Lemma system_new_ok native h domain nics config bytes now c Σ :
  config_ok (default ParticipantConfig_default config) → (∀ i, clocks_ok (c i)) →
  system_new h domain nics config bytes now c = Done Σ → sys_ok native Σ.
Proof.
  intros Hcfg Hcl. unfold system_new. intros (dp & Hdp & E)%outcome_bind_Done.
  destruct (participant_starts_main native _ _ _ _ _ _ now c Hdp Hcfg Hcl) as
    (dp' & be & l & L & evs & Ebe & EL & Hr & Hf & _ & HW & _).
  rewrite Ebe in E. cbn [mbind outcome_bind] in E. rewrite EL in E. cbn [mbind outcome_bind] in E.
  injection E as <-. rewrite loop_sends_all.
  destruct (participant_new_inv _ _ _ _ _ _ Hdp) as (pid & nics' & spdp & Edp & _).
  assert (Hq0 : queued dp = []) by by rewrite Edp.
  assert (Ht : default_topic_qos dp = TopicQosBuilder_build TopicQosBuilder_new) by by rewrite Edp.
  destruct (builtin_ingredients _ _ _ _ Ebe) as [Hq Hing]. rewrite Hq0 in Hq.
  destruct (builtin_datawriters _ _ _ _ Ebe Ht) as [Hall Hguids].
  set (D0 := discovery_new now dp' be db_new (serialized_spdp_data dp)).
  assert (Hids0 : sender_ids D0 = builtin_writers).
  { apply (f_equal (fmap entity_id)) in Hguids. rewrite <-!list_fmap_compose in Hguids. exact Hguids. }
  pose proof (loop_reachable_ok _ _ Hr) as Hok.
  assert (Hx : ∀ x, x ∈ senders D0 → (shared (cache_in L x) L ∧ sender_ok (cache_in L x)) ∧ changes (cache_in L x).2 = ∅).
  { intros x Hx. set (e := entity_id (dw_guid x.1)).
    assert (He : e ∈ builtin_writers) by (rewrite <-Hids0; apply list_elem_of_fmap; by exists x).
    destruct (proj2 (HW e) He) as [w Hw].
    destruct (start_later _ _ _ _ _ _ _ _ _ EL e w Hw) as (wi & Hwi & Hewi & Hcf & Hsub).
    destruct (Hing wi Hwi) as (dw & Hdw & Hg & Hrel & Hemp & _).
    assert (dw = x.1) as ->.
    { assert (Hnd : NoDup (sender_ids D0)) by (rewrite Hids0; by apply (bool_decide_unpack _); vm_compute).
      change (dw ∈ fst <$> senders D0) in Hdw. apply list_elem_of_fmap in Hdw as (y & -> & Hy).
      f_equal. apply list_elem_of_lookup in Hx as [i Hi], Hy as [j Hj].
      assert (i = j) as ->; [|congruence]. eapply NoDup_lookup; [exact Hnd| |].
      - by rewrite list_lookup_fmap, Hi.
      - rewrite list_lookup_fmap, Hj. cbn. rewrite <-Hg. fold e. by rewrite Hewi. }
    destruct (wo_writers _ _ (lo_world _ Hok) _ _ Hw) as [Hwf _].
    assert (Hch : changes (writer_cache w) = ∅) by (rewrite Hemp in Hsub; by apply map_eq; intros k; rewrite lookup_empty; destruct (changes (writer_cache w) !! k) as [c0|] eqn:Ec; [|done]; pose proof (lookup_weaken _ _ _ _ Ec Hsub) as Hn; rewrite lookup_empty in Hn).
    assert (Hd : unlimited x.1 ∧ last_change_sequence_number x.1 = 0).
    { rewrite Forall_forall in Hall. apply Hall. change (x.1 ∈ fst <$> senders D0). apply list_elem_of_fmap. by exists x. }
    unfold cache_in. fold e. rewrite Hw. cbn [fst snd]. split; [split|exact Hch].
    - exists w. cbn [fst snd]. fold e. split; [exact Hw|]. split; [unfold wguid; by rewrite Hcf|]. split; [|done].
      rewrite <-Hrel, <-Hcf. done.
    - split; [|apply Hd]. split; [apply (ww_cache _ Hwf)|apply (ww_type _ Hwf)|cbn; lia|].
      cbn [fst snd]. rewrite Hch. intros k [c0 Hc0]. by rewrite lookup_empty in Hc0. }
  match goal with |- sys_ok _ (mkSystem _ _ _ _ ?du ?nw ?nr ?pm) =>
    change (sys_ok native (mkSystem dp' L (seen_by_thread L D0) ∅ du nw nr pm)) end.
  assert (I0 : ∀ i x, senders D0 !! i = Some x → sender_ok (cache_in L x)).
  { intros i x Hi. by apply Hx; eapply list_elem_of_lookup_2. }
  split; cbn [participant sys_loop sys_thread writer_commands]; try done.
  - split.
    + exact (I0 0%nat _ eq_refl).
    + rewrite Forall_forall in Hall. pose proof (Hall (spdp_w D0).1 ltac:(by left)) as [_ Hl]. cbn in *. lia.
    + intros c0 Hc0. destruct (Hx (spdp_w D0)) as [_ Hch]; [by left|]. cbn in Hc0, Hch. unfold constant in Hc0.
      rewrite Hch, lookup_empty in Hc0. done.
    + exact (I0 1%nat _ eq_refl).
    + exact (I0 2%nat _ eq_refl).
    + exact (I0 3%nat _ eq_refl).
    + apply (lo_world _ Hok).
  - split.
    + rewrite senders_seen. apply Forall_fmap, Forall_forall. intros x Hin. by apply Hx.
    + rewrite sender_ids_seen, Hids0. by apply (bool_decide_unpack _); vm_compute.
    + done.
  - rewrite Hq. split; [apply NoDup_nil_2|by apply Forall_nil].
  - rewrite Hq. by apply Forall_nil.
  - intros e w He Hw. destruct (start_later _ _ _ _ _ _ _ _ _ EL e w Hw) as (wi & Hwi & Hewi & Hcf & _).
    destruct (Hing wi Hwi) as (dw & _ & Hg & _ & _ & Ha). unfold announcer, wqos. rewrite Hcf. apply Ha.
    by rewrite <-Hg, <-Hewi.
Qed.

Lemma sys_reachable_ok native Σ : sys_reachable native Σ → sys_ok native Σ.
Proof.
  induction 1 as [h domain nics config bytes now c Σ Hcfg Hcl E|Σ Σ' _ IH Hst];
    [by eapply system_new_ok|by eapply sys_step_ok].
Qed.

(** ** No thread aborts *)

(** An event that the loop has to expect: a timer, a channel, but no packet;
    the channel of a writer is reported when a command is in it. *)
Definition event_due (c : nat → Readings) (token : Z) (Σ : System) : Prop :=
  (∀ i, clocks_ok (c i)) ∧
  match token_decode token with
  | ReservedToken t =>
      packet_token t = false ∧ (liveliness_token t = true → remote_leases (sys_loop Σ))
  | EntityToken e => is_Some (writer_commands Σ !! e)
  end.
+---+
EXERCISE PROMPT ::
The required response is a complete, exact copy of the records.

OUTPUT FOR THIS TASK ::
Lemma system_new_ok native h domain nics config bytes now c Σ :
  config_ok (default ParticipantConfig_default config) → (∀ i, clocks_ok (c i)) →
  system_new h domain nics config bytes now c = Done Σ → sys_ok native Σ.
Proof.
  intros Hcfg Hcl. unfold system_new. intros (dp & Hdp & E)%outcome_bind_Done.
  destruct (participant_starts_main native _ _ _ _ _ _ now c Hdp Hcfg Hcl) as
    (dp' & be & l & L & evs & Ebe & EL & Hr & Hf & _ & HW & _).
  rewrite Ebe in E. cbn [mbind outcome_bind] in E. rewrite EL in E. cbn [mbind outcome_bind] in E.
  injection E as <-. rewrite loop_sends_all.
  destruct (participant_new_inv _ _ _ _ _ _ Hdp) as (pid & nics' & spdp & Edp & _).
  assert (Hq0 : queued dp = []) by by rewrite Edp.
  assert (Ht : default_topic_qos dp = TopicQosBuilder_build TopicQosBuilder_new) by by rewrite Edp.
  destruct (builtin_ingredients _ _ _ _ Ebe) as [Hq Hing]. rewrite Hq0 in Hq.
  destruct (builtin_datawriters _ _ _ _ Ebe Ht) as [Hall Hguids].
  set (D0 := discovery_new now dp' be db_new (serialized_spdp_data dp)).
  assert (Hids0 : sender_ids D0 = builtin_writers).
  { apply (f_equal (fmap entity_id)) in Hguids. rewrite <-!list_fmap_compose in Hguids. exact Hguids. }
  pose proof (loop_reachable_ok _ _ Hr) as Hok.
  assert (Hx : ∀ x, x ∈ senders D0 → (shared (cache_in L x) L ∧ sender_ok (cache_in L x)) ∧ changes (cache_in L x).2 = ∅).
  { intros x Hx. set (e := entity_id (dw_guid x.1)).
    assert (He : e ∈ builtin_writers) by (rewrite <-Hids0; apply list_elem_of_fmap; by exists x).
    destruct (proj2 (HW e) He) as [w Hw].
    destruct (start_later _ _ _ _ _ _ _ _ _ EL e w Hw) as (wi & Hwi & Hewi & Hcf & Hsub).
    destruct (Hing wi Hwi) as (dw & Hdw & Hg & Hrel & Hemp & _).
    assert (dw = x.1) as ->.
    { assert (Hnd : NoDup (sender_ids D0)) by (rewrite Hids0; by apply (bool_decide_unpack _); vm_compute).
      change (dw ∈ fst <$> senders D0) in Hdw. apply list_elem_of_fmap in Hdw as (y & -> & Hy).
      f_equal. apply list_elem_of_lookup in Hx as [i Hi], Hy as [j Hj].
      assert (i = j) as ->; [|congruence]. eapply NoDup_lookup; [exact Hnd| |].
      - by rewrite list_lookup_fmap, Hi.
      - rewrite list_lookup_fmap, Hj. cbn. rewrite <-Hg. fold e. by rewrite Hewi. }
    destruct (wo_writers _ _ (lo_world _ Hok) _ _ Hw) as [Hwf _].
    assert (Hch : changes (writer_cache w) = ∅) by (rewrite Hemp in Hsub; by apply map_eq; intros k; rewrite lookup_empty; destruct (changes (writer_cache w) !! k) as [c0|] eqn:Ec; [|done]; pose proof (lookup_weaken _ _ _ _ Ec Hsub) as Hn; rewrite lookup_empty in Hn).
    assert (Hd : unlimited x.1 ∧ last_change_sequence_number x.1 = 0).
    { rewrite Forall_forall in Hall. apply Hall. change (x.1 ∈ fst <$> senders D0). apply list_elem_of_fmap. by exists x. }
    unfold cache_in. fold e. rewrite Hw. cbn [fst snd]. split; [split|exact Hch].
    - exists w. cbn [fst snd]. fold e. split; [exact Hw|]. split; [unfold wguid; by rewrite Hcf|]. split; [|done].
      rewrite <-Hrel, <-Hcf. done.
    - split; [|apply Hd]. split; [apply (ww_cache _ Hwf)|apply (ww_type _ Hwf)|cbn; lia|].
      cbn [fst snd]. rewrite Hch. intros k [c0 Hc0]. by rewrite lookup_empty in Hc0. }
  match goal with |- sys_ok _ (mkSystem _ _ _ _ ?du ?nw ?nr ?pm) =>
    change (sys_ok native (mkSystem dp' L (seen_by_thread L D0) ∅ du nw nr pm)) end.
  assert (I0 : ∀ i x, senders D0 !! i = Some x → sender_ok (cache_in L x)).
  { intros i x Hi. by apply Hx; eapply list_elem_of_lookup_2. }
  split; cbn [participant sys_loop sys_thread writer_commands]; try done.
  - split.
    + exact (I0 0%nat _ eq_refl).
    + rewrite Forall_forall in Hall. pose proof (Hall (spdp_w D0).1 ltac:(by left)) as [_ Hl]. cbn in *. lia.
    + intros c0 Hc0. destruct (Hx (spdp_w D0)) as [_ Hch]; [by left|]. cbn in Hc0, Hch. unfold constant in Hc0.
      rewrite Hch, lookup_empty in Hc0. done.
    + exact (I0 1%nat _ eq_refl).
    + exact (I0 2%nat _ eq_refl).
    + exact (I0 3%nat _ eq_refl).
    + apply (lo_world _ Hok).
  - split.
    + rewrite senders_seen. apply Forall_fmap, Forall_forall. intros x Hin. by apply Hx.
    + rewrite sender_ids_seen, Hids0. by apply (bool_decide_unpack _); vm_compute.
    + done.
  - rewrite Hq. split; [apply NoDup_nil_2|by apply Forall_nil].
  - rewrite Hq. by apply Forall_nil.
  - intros e w He Hw. destruct (start_later _ _ _ _ _ _ _ _ _ EL e w Hw) as (wi & Hwi & Hewi & Hcf & _).
    destruct (Hing wi Hwi) as (dw & _ & Hg & _ & _ & Ha). unfold announcer, wqos. rewrite Hcf. apply Ha.
    by rewrite <-Hg, <-Hewi.
Qed.

Lemma sys_reachable_ok native Σ : sys_reachable native Σ → sys_ok native Σ.
Proof.
  induction 1 as [h domain nics config bytes now c Σ Hcfg Hcl E|Σ Σ' _ IH Hst];
    [by eapply system_new_ok|by eapply sys_step_ok].
Qed.

(** ** No thread aborts *)

(** An event that the loop has to expect: a timer, a channel, but no packet;
    the channel of a writer is reported when a command is in it. *)
Definition event_due (c : nat → Readings) (token : Z) (Σ : System) : Prop :=
  (∀ i, clocks_ok (c i)) ∧
  match token_decode token with
  | ReservedToken t =>
      packet_token t = false ∧ (liveliness_token t = true → remote_leases (sys_loop Σ))
  | EntityToken e => is_Some (writer_commands Σ !! e)
  end.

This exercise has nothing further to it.